Manufacturing for Covaxin would also be licensed out to other companies which would add 35 million doses by December. Starting November, Russia’s Sputnik will be produced in India, adding another 70 million doses a month.

Currently, in phase-3 trials, the government’s plan also factors in the arrival of Biological E Vaccine and another being manufactured by Zydus Cadilla.

Then there are enough candidates the government of India can turn to for imports which are currently not factored in the 2 billion doses plan.

Now, the bad news. The state governments have messed up the oxygen supply recently. In some states, ventilators sent by the centre were lying unused, and even on the procurement front, some state governments have been sleeping.

Therefore, can the state governments be trusted for the management of the entire supply chain- from procurement to storage to last-mile delivery. If recent events are any indication- it’s an absolute no.

The second problem? The state governments have to compete with the likes of the United States, United Kingdom, European Union amongst other nations when it comes to global manufacturers. Already, many global vaccine manufacturers are running behind their commitments.

How strong a chance do the state governments stand in an international market?

It is not about the politics alone, for the state-imposed lockdowns are now turning the green into the red on the economic recovery front.

While most job losses registered in April 2021 were from the agricultural sector, given the harvesting season has got over, the 45-odd day lockdown across the country will show its impact in the next quarter.

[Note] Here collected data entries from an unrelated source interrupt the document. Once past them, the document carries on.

Lemma M_bind_snd_inr (m : M A) (f : A → M B) b :
  (m ≫= f).2 = inr b ↔ ∃ a, m.2 = inr a ∧ (f a).2 = inr b.
Proof.
  destruct m as [out [s|a]]; simpl.
  - split; [discriminate | intros (a & [=] & _)].
  - destruct (f a) as [out' r] eqn:Hf; simpl. split.
    + intros ->. exists a. by rewrite Hf.
    + intros (a' & [= <-] & Hb). by rewrite Hf in Hb.
Qed.

Lemma lift_snd (m : E A) :
  (lift m).2 = match m with inl e => inl (Uncaught e) | inr a => inr a end.
Proof. by destruct m. Qed.

End Monads.

(** ** The partner index *)

Section Index.
Implicit Types (gp : partner_index) (g c p : string) (f : fusion).

Lemma add_partner_spec gp g c p g' c' p' :
  partner_of (add_partner gp g c p) g' c' p'
  ↔ partner_of gp g' c' p' ∨ (g' = g ∧ c' = c ∧ p' = p).
Proof.
  unfold partner_of, add_partner.
  destruct (decide (g' = g)) as [->|Hg].
  - rewrite lookup_insert_eq.
    destruct (decide (c' = c)) as [->|Hc].
    + split.
      * intros (cd & ps & [= <-] & Hps & Hp).
        rewrite lookup_insert_eq in Hps. injection Hps as <-.
        apply elem_of_union in Hp as [Hp | ->%elem_of_singleton]; [left | by right].
        destruct (gp !! g) as [cd|]; simpl in *; [|set_solver].
        destruct (cd !! c) as [ps|] eqn:Hc; simpl in *; [|set_solver].
        by exists cd, ps.
      * intros [(cd & ps & Hcd & Hps & Hp) | (_ & _ & ->)].
        -- eexists _, _. split; [done|]. rewrite lookup_insert_eq.
           split; [done|]. rewrite Hcd; simpl. rewrite Hps; simpl. set_solver.
        -- eexists _, _. split; [done|]. rewrite lookup_insert_eq.
           split; [done|]. set_solver.
    + split.
      * intros (cd & ps & [= <-] & Hps & Hp).
        rewrite lookup_insert_ne in Hps by done. left.
        destruct (gp !! g) as [cd|]; simpl in *; [|by rewrite lookup_empty in Hps].
        by exists cd, ps.
      * intros [(cd & ps & Hcd & Hps & Hp) | (_ & ? & _)]; [|done].
        eexists _, ps. split; [done|]. rewrite lookup_insert_ne by done.
        rewrite Hcd; simpl. done.
  - split.
    + intros (cd & ps & Hcd & Hps & Hp).
      rewrite lookup_insert_ne in Hcd by done. left. by exists cd, ps.
    + intros [(cd & ps & Hcd & Hps & Hp) | (? & _)]; [|done].
      exists cd, ps. by rewrite lookup_insert_ne.
Qed.

Lemma add_partner_inhabited gp g c p :
  inhabited_sets gp → inhabited_sets (add_partner gp g c p).
Proof.
  intros Hgp g' cd c' ps. unfold add_partner.
  destruct (decide (g' = g)) as [->|Hg].
  - rewrite lookup_insert_eq. intros [= <-].
    destruct (decide (c' = c)) as [->|Hc].
    + rewrite lookup_insert_eq. intros [= <-]. set_solver.
    + rewrite lookup_insert_ne by done.
      destruct (gp !! g) as [cd|] eqn:Hcd; simpl; [|by rewrite lookup_empty].
      by apply (Hgp g cd c').
  - rewrite lookup_insert_ne by done. apply Hgp.
Qed.

Lemma add_fusion_spec gp f g c p :
  partner_of (add_fusion gp f) g c p ↔ partner_of gp g c p ∨ registers f g c p.
Proof.
  destruct f as [[m g1] g2]. unfold add_fusion, registers; simpl.
  rewrite !add_partner_spec. intuition congruence.
Qed.

Lemma foldl_add_fusion_spec fusions gp g c p :
  partner_of (foldl add_fusion gp fusions) g c p
  ↔ partner_of gp g c p ∨ ∃ f, f ∈ fusions ∧ registers f g c p.
Proof.
  revert gp. induction fusions as [|f fusions IH]; intros gp; simpl.
  - split; [auto | intros [H | (f & Hf & _)]; [done | by apply elem_of_nil in Hf]].
  - rewrite IH, add_fusion_spec. split.
    + intros [[H | H] | (f' & Hf' & H)]; [by left | right..].
      * exists f. split; [left | done].
      * exists f'. split; [by right | done].
    + intros [H | (f' & Hf' & H)]; [by left; left|].
      apply elem_of_cons in Hf' as [-> | Hf']; [by left; right|].
      right. by exists f'.
Qed.

Lemma foldl_add_fusion_inhabited fusions gp :
  inhabited_sets gp → inhabited_sets (foldl add_fusion gp fusions).
Proof.
  revert gp. induction fusions as [|[[m g1] g2] fusions IH]; intros gp Hgp; simpl.
  - done.
  - by apply IH, add_partner_inhabited, add_partner_inhabited.
Qed.

Lemma index_fusions_spec fusions g c p :
  partner_of (index_fusions fusions) g c p
  ↔ ∃ f, f ∈ fusions ∧ registers f g c p.
Proof.
  unfold index_fusions. rewrite foldl_add_fusion_spec. split.
  - intros [(cd & ps & Hcd & _) | H]; [by rewrite lookup_empty in Hcd | done].
  - auto.
Qed.

Lemma index_fusions_inhabited fusions : inhabited_sets (index_fusions fusions).
Proof.
  apply foldl_add_fusion_inhabited. intros g cd c ps Hcd.
  by rewrite lookup_empty in Hcd.
Qed.

(** Every cell line the index mentions comes from an event. *)
Lemma index_fusions_cell_line fusions g cell_data c :
  index_fusions fusions !! g = Some cell_data →
  is_Some (cell_data !! c) →
  ∃ f, f ∈ fusions ∧ f.1.1 = c.
Proof.
  intros Hcd [ps Hps].
  destruct (set_choose_L ps) as [p Hp].
  { by eapply index_fusions_inhabited. }
  destruct (proj1 (index_fusions_spec fusions g c p)) as (f & Hf & Hc & _).
  { by exists cell_data, ps. }
  by exists f.
Qed.

End Index.

(** ** The summary of one gene *)

Section Summary.
Implicit Types (valid : gset string) (cell_data : gmap string (gset string)).

Lemma get_incr counts b b' :
  get (incr counts b) b' = (get counts b' + if decide (b = b') then 1 else 0)%Z.
Proof.
  unfold get, incr. destruct (decide (b = b')) as [->|Hb].
  - by rewrite lookup_insert_eq.
  - rewrite lookup_insert_ne by done. lia.
Qed.

Lemma bucket_cases (n : nat) :
  (n = 0 ∧ pretty (n `min` 2) = "0")
  ∨ (n = 1 ∧ pretty (n `min` 2) = "1")
  ∨ (2 ≤ n ∧ pretty (n `min` 2) = "2").
Proof.
  destruct n as [|[|n]]; [by left | by right; left | right; right].
  split; [lia|]. by replace (S (S n) `min` 2) with 2 by lia.
Qed.

(** The histogram loop of lines 147-152: buckets "1" and "2" count the
    cell lines with one and with several partners, and bucket "0" the
    cell lines with an empty partner set. *)
Lemma histogram_spec cell_data :
  let counts :=
    map_fold (λ (_ : string) (partner_set : gset string) counts,
                incr counts (pretty (size partner_set `min` 2)))
             (∅ : gmap string Z) cell_data in
  (0 ≤ get counts "0" ∧ 0 ≤ get counts "1" ∧ 0 ≤ get counts "2")%Z
  ∧ (get counts "0" + get counts "1" + get counts "2")%Z = Z.of_nat (size cell_data)
  ∧ ((∀ c ps, cell_data !! c = Some ps → ps ≠ ∅) → get counts "0" = 0%Z).
Proof.
  simpl. apply (map_fold_weak_ind (λ counts cell_data,
    (0 ≤ get counts "0" ∧ 0 ≤ get counts "1" ∧ 0 ≤ get counts "2")%Z
    ∧ (get counts "0" + get counts "1" + get counts "2")%Z = Z.of_nat (size cell_data)
    ∧ ((∀ c ps, cell_data !! c = Some ps → ps ≠ ∅) → get counts "0" = 0%Z))).
  - unfold get. rewrite !lookup_empty, map_size_empty. simpl. split; [lia|]. done.
  - intros c ps m counts Hc (Hpos & Hsum & Hzero).
    rewrite !get_incr, map_size_insert_None by done.
    destruct (bucket_cases (size ps)) as [[Hn ->] | [[Hn ->] | [Hn ->]]];
      repeat case_decide; try done.
    + split; [lia|]. split; [lia|]. intros Hne.
      destruct (Hne c ps); [apply lookup_insert_eq | by apply size_empty_inv, leibniz_equiv in Hn].
    + split; [lia|]. split; [lia|]. intros Hne.
      rewrite Hzero; [lia|]. intros c' ps' Hc'. apply (Hne c').
      rewrite lookup_insert_ne; [done | congruence].
    + split; [lia|]. split; [lia|]. intros Hne.
      rewrite Hzero; [lia|]. intros c' ps' Hc'. apply (Hne c').
      rewrite lookup_insert_ne; [done | congruence].
Qed.

(** What [summarize] stores under "counts". *)
Lemma summarize_counts valid cell_data :
  (∀ c ps, cell_data !! c = Some ps → ps ≠ ∅) →
  ∃ c1 c2 : Z,
    counts (summarize valid cell_data)
    = {[ "0" := (Z.of_nat (size valid) - Z.of_nat (size cell_data))%Z;
         "1" := c1; "2" := c2 ]}
    ∧ (0 ≤ c1)%Z ∧ (0 ≤ c2)%Z ∧ (c1 + c2)%Z = Z.of_nat (size cell_data).
Proof.
  intros Hne. destruct (histogram_spec cell_data) as (Hpos & Hsum & Hzero).
  simpl in *. specialize (Hzero Hne).
  eexists _, _. split; [|split; [|split]].
  - unfold summarize; simpl. rewrite lookup_insert_eq.
    rewrite !lookup_insert_ne by done. simpl. reflexivity.
  - apply Hpos.
  - apply Hpos.
  - fold (get (map_fold (λ (_ : string) (partner_set : gset string) counts,
                incr counts (pretty (size partner_set `min` 2))) ∅ cell_data) "1").
    fold (get (map_fold (λ (_ : string) (partner_set : gset string) counts,
                incr counts (pretty (size partner_set `min` 2))) ∅ cell_data) "2").
    lia.
Qed.

End Summary.

(** ** The output structure *)

Section Output.
Implicit Types (valid : gset string) (filtered : partner_index).

Lemma sorted_elem_of (l : list string) x : x ∈ sorted l ↔ x ∈ l.
Proof. unfold sorted. by rewrite merge_sort_Permutation. Qed.

Lemma sorted_Sorted (l : list string) : StronglySorted String.le (sorted l).
Proof. apply StronglySorted_merge_sort; apply _. Qed.

Lemma sorted_NoDup (l : list string) : NoDup l → NoDup (sorted l).
Proof. unfold sorted. by rewrite merge_sort_Permutation. Qed.

Lemma elem_of_keys {V} (m : gmap string V) g :
  g ∈ (map_to_list m).*1 ↔ is_Some (m !! g).
Proof.
  rewrite list_elem_of_fmap. split.
  - intros ([g' v] & -> & Hv). apply elem_of_map_to_list in Hv. by exists v.
  - intros [v Hv]. exists (g, v). split; [done|]. by apply elem_of_map_to_list.
Qed.

Lemma summarize_all_spec valid filtered genes_sorted gene_counts gene_data :
  (∀ g, g ∈ genes_sorted → is_Some (filtered !! g)) →
  ∃ gene_counts' gene_data',
    summarize_all valid filtered genes_sorted gene_counts gene_data
    = inr (gene_counts', gene_data')
    ∧ (∀ g, gene_counts' !! g
            = if decide (g ∈ genes_sorted) then size <$> filtered !! g
              else gene_counts !! g)
    ∧ (∀ g, gene_data' !! g
            = if decide (g ∈ genes_sorted) then summarize valid <$> filtered !! g
              else gene_data !! g).
Proof.
  revert gene_counts gene_data.
  induction genes_sorted as [|gene rest IH]; intros gene_counts gene_data Hin; simpl.
  - eexists _, _. split; [reflexivity|].
    split; intros g; destruct (decide (g ∈ [])) as [Hg|]; done || by apply elem_of_nil in Hg.
  - destruct (Hin gene) as [cell_data Hcd]; [left|]. rewrite Hcd.
    destruct (IH (<[gene := size cell_data]> gene_counts)
                 (<[gene := summarize valid cell_data]> gene_data))
      as (gc & gd & -> & Hgc & Hgd).
    { intros g Hg. apply Hin. by right. }
    exists gc, gd. split; [done|].
    split; intros g; [rewrite Hgc | rewrite Hgd];
      destruct (decide (g ∈ rest)) as [Hr|Hr].
    + rewrite decide_True; [done | by right].
    + destruct (decide (g = gene)) as [->|Hne].
      * rewrite lookup_insert_eq, decide_True by left. by rewrite Hcd.
      * rewrite lookup_insert_ne by done. rewrite decide_False; [done|].
        by intros [?|?]%elem_of_cons.
    + rewrite decide_True; [done | by right].
    + destruct (decide (g = gene)) as [->|Hne].
      * rewrite lookup_insert_eq, decide_True by left. by rewrite Hcd.
      * rewrite lookup_insert_ne by done. rewrite decide_False; [done|].
        by intros [?|?]%elem_of_cons.
Qed.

While April 2021 witnessed a slight uptick in the percentage of bounced payments on auto-debit of instalments, the impact might be more pronounced in the upcoming months, and will only get worse if the lockdowns persist.

If one chooses to look at the silver lining, the recent lockdowns have allowed a few businesses to operate within a few guidelines, unlike a hard lockdown last year. While the constrained operations might enable most businesses to weather the wave, a prolonged lockdown or a sudden spike in cases, say in July or August, would dent India’s recovery permanently.

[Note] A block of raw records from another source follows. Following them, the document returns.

(** [pre_init(drvdata)] *)
Definition pre_init (b : dt_bindings) : M Z :=
  rc <- write_field 29 AWE_INT_MASK ;;
  if negb (rc =? 0) then ret rc
  else
    rc <- set_misc_registers ;;
    if negb (rc =? 0) then ret rc
    else
      rc <- write_field 1 AWE_OUT_ALL_DIS ;;
      if negb (rc =? 0) then ret rc
      else
        rc <- write_field 1 AWE_DIS_LOS ;;
        if negb (rc =? 0) then ret rc
        else
          rc <- pre_init_channels 4 0 ;;
          if negb (rc =? 0) then ret rc
          else
            rc <- set_in_pfd_ref_fb b 5 0 ;;
            if negb (rc =? 0) then ret rc
            else
              rc <- set_in_pfd_ref_fb b 5 1 ;;
              if negb (rc =? 0) then ret rc else ret 0.

Section PlatformRates.

(** Width of [unsigned long], as in the section above. *)
Variable BITS_PER_LONG : Z.

(** ** Rates recalculated from the chip *)

(** [si5338_clkin_recalc_rate]: the error code leaves through the
    [unsigned long] return type. *)
Definition si5338_clkin_recalc_rate (b : dt_bindings)
    (hwdata : si5338_hw_data) (parent_rate : Z) : Z :=
  let max_rate :=
    ulong BITS_PER_LONG
      (if (num hwdata =? SI5338_INPUT_CLK12 b)
          || (num hwdata =? SI5338_INPUT_CLK56 b)
       then INFREQMAX else INFREQMAX34) in
  if parent_rate <? INFREQMIN then ulong BITS_PER_LONG (- EINVAL)
  else if max_rate <? parent_rate then ulong BITS_PER_LONG (- EINVAL)
  else parent_rate.

(** [si5338_pll_recalc_rate]: the rate, the node and the register map;
    [None] when the code does not return. *)
Definition si5338_pll_recalc_rate (hwdata : si5338_hw_data)
    (parent_rate : Z) (m : regmap)
  : option (Z * si5338_hw_data * regmap) :=
  let '(loaded, hwdata, m) :=
    if negb (valid (params hwdata)) then
      let '((rc, pv), m) := get_ms_p (p (params hwdata)) 4 m in
      let hwdata :=
        mkHwData (mkParams pv (valid (params hwdata))) (num hwdata) in
      if rc <? 0 then (false, hwdata, m)
      else (true, mkHwData (mkParams (p (params hwdata)) true) (num hwdata), m)
    else (true, hwdata, m) in
  if negb loaded then Some (0, hwdata, m)
  else
    let '(ms0, ms1, ms2) := p_to_ms (p (params hwdata)) in
    let ms2 := if ms2 =? 0 then 1 else ms2 in
    let ms_scaled := u64 (ms0 * ms2 + ms1) in
    if ms_scaled =? 0 then Some (0, hwdata, m)
    else
      let rate2 := ms2 in
      let rate1 := u64 (parent_rate * ms_scaled) in
      let rate0 := div64_u64 rate1 rate2 in
      let rate1 := u64 (rate1 - rate0 * rate2) in
      match remove_common_factor (rate1, rate2) with
      | None => None
      | Some _ => Some (ulong BITS_PER_LONG rate0, hwdata, m)
      end.

(** [si5338_pll_round_rate]: the return value and the node
    ([*parent_rate] is only read); [None] when the code does not return. *)
Definition si5338_pll_round_rate (hwdata : si5338_hw_data)
    (rate parent_rate : Z) : option (Z * si5338_hw_data) :=
  let rate := clamp_vco rate in
  match cal_ms_p rate parent_rate with
  | None => None
  | Some pv =>
      let hwdata := mkHwData (mkParams pv (valid (params hwdata))) (num hwdata) in
      let hwdata := mkHwData (mkParams (p (params hwdata)) true) (num hwdata) in
      let '(ms0, ms1, ms2) := p_to_ms (p (params hwdata)) in
      let ms_scaled := u64 (ms0 * ms2 + ms1) in
      let new_rate2 := ms2 in
      let new_rate1 := u64 (parent_rate * ms_scaled) in
      if new_rate2 =? 0 then None
      else
        let new_rate0 := div64_u64 new_rate1 new_rate2 in
        let new_rate1 := u64 (new_rate1 - new_rate0 * new_rate2) in
        match remove_common_factor (new_rate1, new_rate2) with
        | None => None
        | Some _ => Some (sint BITS_PER_LONG new_rate0, hwdata)
        end
  end.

Therefore, there are two reasons why the centre, under Modi’s leadership, must take over the entire vaccination programme, from procurement to last-mile delivery.

Firstly, it makes sense from an economic perspective. Instead of having a scattered rollout, the centre must prioritise 50-70 economic hubs across the country. Today, many districts have empty slots due to vaccine hesitancy while people in Mumbai and Delhi struggle for their first dose.

Given the vaccine supply, in terms of volume, would stabilise within 8-12 weeks, given the orders incoming, the centre can go on a vaccination spree across the big financial hubs, and ensure the economy is 100 per cent open in these areas.

Get the economic revival going even if it comes at a political cost in terms of tinkering with the redistribution of the vaccine doses. The economic hubs of the nation cannot be shackled by the faults in our federal structure.

The vaccination in the 50-70 economic hubs can be followed by a free rollout by the centre in villages, skipping the digital registration process.

Irrespective of how the pricing may work out for the centre, the Modi government must march ahead without worrying about political bickering.

From purely an optics point of view, the BJP must make a spectacle of the letter sent to the Prime Minister by the 12 opposition parties, stating how the coalition of 2024 has chickened out of all responsibility.

In the end, it’s a gamble. No leader, anywhere in the history of mankind, has led a vaccination programme that aims to reach out to a billion people within a year, and only in the second year of the pandemic. A decentralised process ensures distribution of responsibility, and both success and failures, but in a centralised process, the buck stops at one leader.

For Modi, this is the Everest of crisis to conquer, and if there is a leader who can complete the climb, it is him.

It’s a lot of tinkering, lots of politics, lots of bickering, but a lot of it is right-but will the centre bite the bullet?